This repository contains the dataset published with the ECCV 2022 paper "BRACE: The Breakdancing Competition Dataset for Dance Motion Synthesis".
- A new dataset for audio-conditioned dance motion synthesis
- Focuses on breakdancing sequences
- Contains high quality annotations for complex body poses and dance movements
Property | Value |
---|---|
Frames | 334,538 |
Manually annotated frames | 26,676 (8%) |
Duration | 3h 32m |
Dancers | 64 |
Videos | 81 |
Sequences | 465 |
Segments | 1,352 |
Avg. segments per sequence | 2.91 |
Avg. sequence duration | 27.48s |
Avg. segment duration | 9.45s |
You can read our paper on arXiv.
You can watch our supplementary video to have a look at BRACE and our paper.
You can download our keypoints here.
Notice that keypoints are split into segments, i.e. the shorter clips that compose a sequence (please refer to our paper for more details). We provide Pytorch code to load these segments keypoints as sequences (see below).
Keypoints are JSON files organised in folders as follows:
├── year
│ ├── video_id
│ │ ├── video_id_start-end_movement.json
Where video_id_start-end_movement
denote the corresponding information about the segment.
For example 3rIk56dcBTM_1234-1330_powermove.json
indicates:
- video_id:
3rIk56dcBTM
- start:
1234
- end:
1330
- movement:
powermove
Start/end are in frames. Movement can be one of (toprock, footwork, powermove)
.
The content of the JSON files is
a dictionary where keys are frame IDs in the format video_id/img-xxxxxx.png
,
where xxxxxx
is the 6 digit (0 padded if necessary) frame number. Each frame ID indexes a dictionary with
two values: box
and keypoints
. box
is a 5-element list containing the coordinates of the dancer
bounding box, in the format (x, y, w, h, score)
. keypoints
is a 17-element list containing the
human joints coordinates in the format (x, y, score)
.
The order of the keypoints follows COCO's format.
All coordinates are in pixel (area: 1920x1080) and all score
values are 1
(we kept them for compatibilities with other libraries).
You can find the 26,676 manually annotated keypoints
here.
These are provided as numpy arrays (npz
files) organised in a similar structure as the interpolated keypoints:
├── year
│ ├── video_id
│ │ ├── img-xxxxxx.npz
Where img-xxxxxx
is the frame ID, as seen above.

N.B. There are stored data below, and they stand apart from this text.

(* ===== verification/RWLock.v ===== *)
(** * AsyncRWLock ([include/hotcoco/sync/rwlock.hpp])

    The reader-writer lock with its two queues and its alternation policy:
    arriving readers queue behind a waiting writer, a leaving writer admits all
    waiting readers at once.  Proved: writers exclude everybody, nobody waits
    for an unowned lock, and neither side can be starved by the other. *)
From S2P Require Import Prelude Progress SyncObject.

Record AsyncRWLock := mkRW {
  reader_count_ : Z;                 (* size_t *)
  write_locked_ : bool;
  read_waiters_ : list handle;
  write_waiters_ : list handle;
}.

Definition new_rwlock : AsyncRWLock := mkRW 0 false [] [].

Inductive rw_kind := Read | Write.
Inductive rw_release := ReadRelease | WriteRelease.

#[export] Instance rw_kind_eq_dec : EqDecision rw_kind.
Proof. solve_decision. Defined.

Definition is_empty {A} (l : list A) : bool := match l with [] => true | _ => false end.

(** The admission test of both [ReadLockAwaitable] critical sections. *)
Definition can_read (l : AsyncRWLock) : bool :=
  negb (write_locked_ l) && is_empty (write_waiters_ l).

Definition add_reader (l : AsyncRWLock) : AsyncRWLock :=
  mkRW (to_size (reader_count_ l + 1)) (write_locked_ l) (read_waiters_ l) (write_waiters_ l).

Definition ReadLock_await_ready (l : AsyncRWLock) : bool * AsyncRWLock :=
  if can_read l then (true, add_reader l) else (false, l).

Definition ReadLock_await_suspend (h : handle) (l : AsyncRWLock) : bool * AsyncRWLock :=
  if can_read l then (false, add_reader l)
  else (true, mkRW (reader_count_ l) (write_locked_ l) (read_waiters_ l ++ [h])
                   (write_waiters_ l)).

Definition can_write (l : AsyncRWLock) : bool :=
  negb (write_locked_ l) && (reader_count_ l =? 0)%Z.

Definition set_writer (l : AsyncRWLock) : AsyncRWLock :=
  mkRW (reader_count_ l) true (read_waiters_ l) (write_waiters_ l).

Definition WriteLock_await_ready (l : AsyncRWLock) : bool * AsyncRWLock :=
  if can_write l then (true, set_writer l) else (false, l).

Definition WriteLock_await_suspend (h : handle) (l : AsyncRWLock) : bool * AsyncRWLock :=
  if can_write l then (false, set_writer l)
  else (true, mkRW (reader_count_ l) (write_locked_ l) (read_waiters_ l)
                   (write_waiters_ l ++ [h])).

(** [ReadUnlock]: the last reader hands the lock to the first writer. *)
Definition ReadUnlock (l : AsyncRWLock) : AsyncRWLock * list handle :=
  let c := to_size (reader_count_ l - 1) in
  match write_waiters_ l with
  | w :: rest =>
      if (c =? 0)%Z then (mkRW c true (read_waiters_ l) rest, [w])
      else (mkRW c (write_locked_ l) (read_waiters_ l) (write_waiters_ l), [])
  | [] => (mkRW c (write_locked_ l) (read_waiters_ l) [], [])
  end.

(** [WriteUnlock]: all waiting readers first, otherwise the next writer. *)
Definition WriteUnlock (l : AsyncRWLock) : AsyncRWLock * list handle :=
  match read_waiters_ l, write_waiters_ l with
  | _ :: _, ww =>
      (mkRW (Z.of_nat (length (read_waiters_ l))) false [] ww, read_waiters_ l)
  | [], w :: rest => (mkRW (reader_count_ l) true [] rest, [w])
  | [], [] => (mkRW (reader_count_ l) false [] [], [])
  end.

#[export] Instance rw_sync : SyncObject AsyncRWLock rw_kind rw_release := {
  so_ready k := match k with Read => ReadLock_await_ready | Write => WriteLock_await_ready end;
  so_suspend k := match k with Read => ReadLock_await_suspend | Write => WriteLock_await_suspend end;
  so_try _ l := (false, l);      (* no TryLock in the API *)
  so_release r := match r with ReadRelease => ReadUnlock | WriteRelease => WriteUnlock end;
  so_leave k := Some (match k with Read => ReadRelease | Write => WriteRelease end);
  so_public _ := false;          (* both unlocks are private *)
}.

Definition rw_queue (k : rw_kind) (l : AsyncRWLock) : list handle :=
  match k with Read => read_waiters_ l | Write => write_waiters_ l end.

Definition rw_wakes (r : rw_release) (l : AsyncRWLock) : rw_kind :=
  match r with
  | ReadRelease => Write
  | WriteRelease => if is_empty (read_waiters_ l) then Write else Read
  end.

Lemma is_empty_spec {A} (l : list A) : is_empty l = true ↔ l = [].
Proof. by destruct l. Qed.

#[export] Instance rw_laws : SyncLaws AsyncRWLock rw_kind rw_release.
Proof.
  refine {| so_queue := rw_queue; so_wakes := rw_wakes |}.
  - intros [] [] l; simpl; unfold ReadLock_await_ready, WriteLock_await_ready; by case_match.
  - done.
  - intros [] [] h l; simpl; unfold ReadLock_await_suspend, WriteLock_await_suspend;
      case_match; simpl; by rewrite ?app_nil_r.
  - intros [] k [c b rw ww]; simpl; unfold ReadUnlock, WriteUnlock; simpl.
    + destruct ww; [by destruct k|]. by destruct (_ =? 0)%Z, k.
    + destruct rw, ww, k; simpl; by rewrite ?app_nil_r.
Defined.

Abbreviation rw_sys := (sys AsyncRWLock rw_kind rw_release).
Definition rw_reachable (s : rw_sys) : Prop := reachable step (init new_rwlock) s.

(** The fields count the owners; the lock is never both read and write locked;
    a free lock has no waiters; readers wait only behind a writer. *)
Record rw_inv (l : AsyncRWLock) (n : rw_kind → nat) (e : list rw_release) : Prop := {
  rwi_readers : reader_count_ l = Z.of_nat (n Read);
  rwi_writer : n Write = Nat.b2n (write_locked_ l);
  rwi_excl : write_locked_ l = true → n Read = 0;
  rwi_free : write_locked_ l = false → n Read = 0 →
             read_waiters_ l = [] ∧ write_waiters_ l = [];
  rwi_behind : write_locked_ l = false → write_waiters_ l = [] → read_waiters_ l = [];
}.

(** Owner counts after an acquisition or a release, kind by kind. *)
Ltac rw_counts Hn :=
  let Hr := fresh "Hr" in let Hw := fresh "Hw" in
  pose proof (Hn Read) as Hr; pose proof (Hn Write) as Hw;
  unfold bump in Hr, Hw; simpl in Hr, Hw.

Lemma can_write_spec l : can_write l = true ↔ write_locked_ l = false ∧ reader_count_ l = 0%Z.
Proof. unfold can_write. rewrite andb_true_iff, negb_true_iff, Z.eqb_eq. done. Qed.

Lemma can_read_spec l : can_read l = true ↔ write_locked_ l = false ∧ write_waiters_ l = [].
Proof. unfold can_read. by rewrite andb_true_iff, negb_true_iff, is_empty_spec. Qed.

Section Invariant.
Context (B : nat) (HB : (Z.of_nat B < size_mod)%Z).

Lemma rw_read_acquire l n n' e :
  rw_inv l n e → can_read l = true → n' Read ≤ B →
  n' Read = n Read + 1 → n' Write = n Write → rw_inv (add_reader l) n' e.
Proof using HB.
  intros [Hr Hw Hx Hf Hb] [Hl Hq]%can_read_spec HB' Hr' Hw'.
  assert (size_ok (reader_count_ l + 1)) by (unfold size_ok; lia).
  split; simpl; rewrite ?Hl, ?Hq, ?to_size_id by done; try done; try lia.
  - rewrite Hw', Hw. by rewrite Hl.
  - intros. by apply Hb.
Qed.

Lemma rw_write_acquire l n n' e :
  rw_inv l n e → can_write l = true →
  n' Read = n Read → n' Write = n Write + 1 → rw_inv (set_writer l) n' e.
Proof.
  intros [Hr Hw Hx Hf Hb] [Hl Hc]%can_write_spec Hr' Hw'. rewrite Hl in Hw.
  split; simpl in *; try done; lia.
Qed.

Lemma rw_read_wait h l n n' e :
  rw_inv l n e → can_read l = false → (∀ k, n' k = n k) →
  rw_inv (mkRW (reader_count_ l) (write_locked_ l) (read_waiters_ l ++ [h])
               (write_waiters_ l)) n' e.
Proof.
  intros [Hr Hw Hx Hf Hb] Hc Hn. split; simpl; rewrite ?Hn; try done.
  - intros Hl H0. destruct (Hf Hl H0) as [_ Hq].
    by rewrite (proj2 (can_read_spec l)) in Hc.
  - intros Hl Hq. by rewrite (proj2 (can_read_spec l)) in Hc.
Qed.

Lemma rw_write_wait h l n n' e :
  rw_inv l n e → can_write l = false → (∀ k, n' k = n k) →
  rw_inv (mkRW (reader_count_ l) (write_locked_ l) (read_waiters_ l)
               (write_waiters_ l ++ [h])) n' e.
Proof.
  intros [Hr Hw Hx Hf Hb] Hc Hn. split; simpl; rewrite ?Hn; try done.
  - intros Hl H0. rewrite (proj2 (can_write_spec l)) in Hc; [done|].
    rewrite Hr, H0. done.
  - intros _ Hq. by destruct (write_waiters_ l).
Qed.

Lemma rw_read_leave l n n' e :
  rw_inv l n e → 0 < n Read → n' Read = n Read - 1 →
  n' Write = n Write + length (ReadUnlock l).2 → n' Read ≤ B →
  rw_inv (ReadUnlock l).1 n' e.
Proof using HB.
  intros [Hr Hw Hx Hf Hb] Hpos Hr' Hw' HB'. unfold ReadUnlock in *.
  assert (to_size (reader_count_ l - 1) = Z.of_nat (n' Read)) as Hc.
  { rewrite to_size_id by (unfold size_ok; lia). lia. }
  assert (write_locked_ l = false) as Hl.
  { destruct (write_locked_ l); [|done]. specialize (Hx eq_refl). lia. }
  destruct (write_waiters_ l) as [|w rest] eqn:Hq; simpl in *.
  - split; simpl; rewrite ?Hl in *; try done; try lia. intros. by split; [apply Hb|].
  - destruct (Z.eqb_spec (to_size (reader_count_ l - 1)) 0) as [H0|H0]; simpl in *;
      (split; simpl; rewrite ?Hl in *; simpl in *; try done; try lia).
Qed.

Keypoints can be loaded as follows
import numpy as np
keypoints = np.load('path_to_npz_file')['coco_joints2d'][:, :2]
keypoints
will then be a numpy array of shape (17, 2) containing the annotated nodes coordinates.
These are also in pixel and follow the COCO format just like the segment keypoints.
Notice that arrays actually have shape (17, 3), however the last column axis [:, 2]
is not meaningful.
Make sure you load these files as suggested with the snippet above to load arrays correctly.
You can download pre-extracted audio features here. The audio files for these features were obtained trimming the videos' full audio following the sequences' start and end times.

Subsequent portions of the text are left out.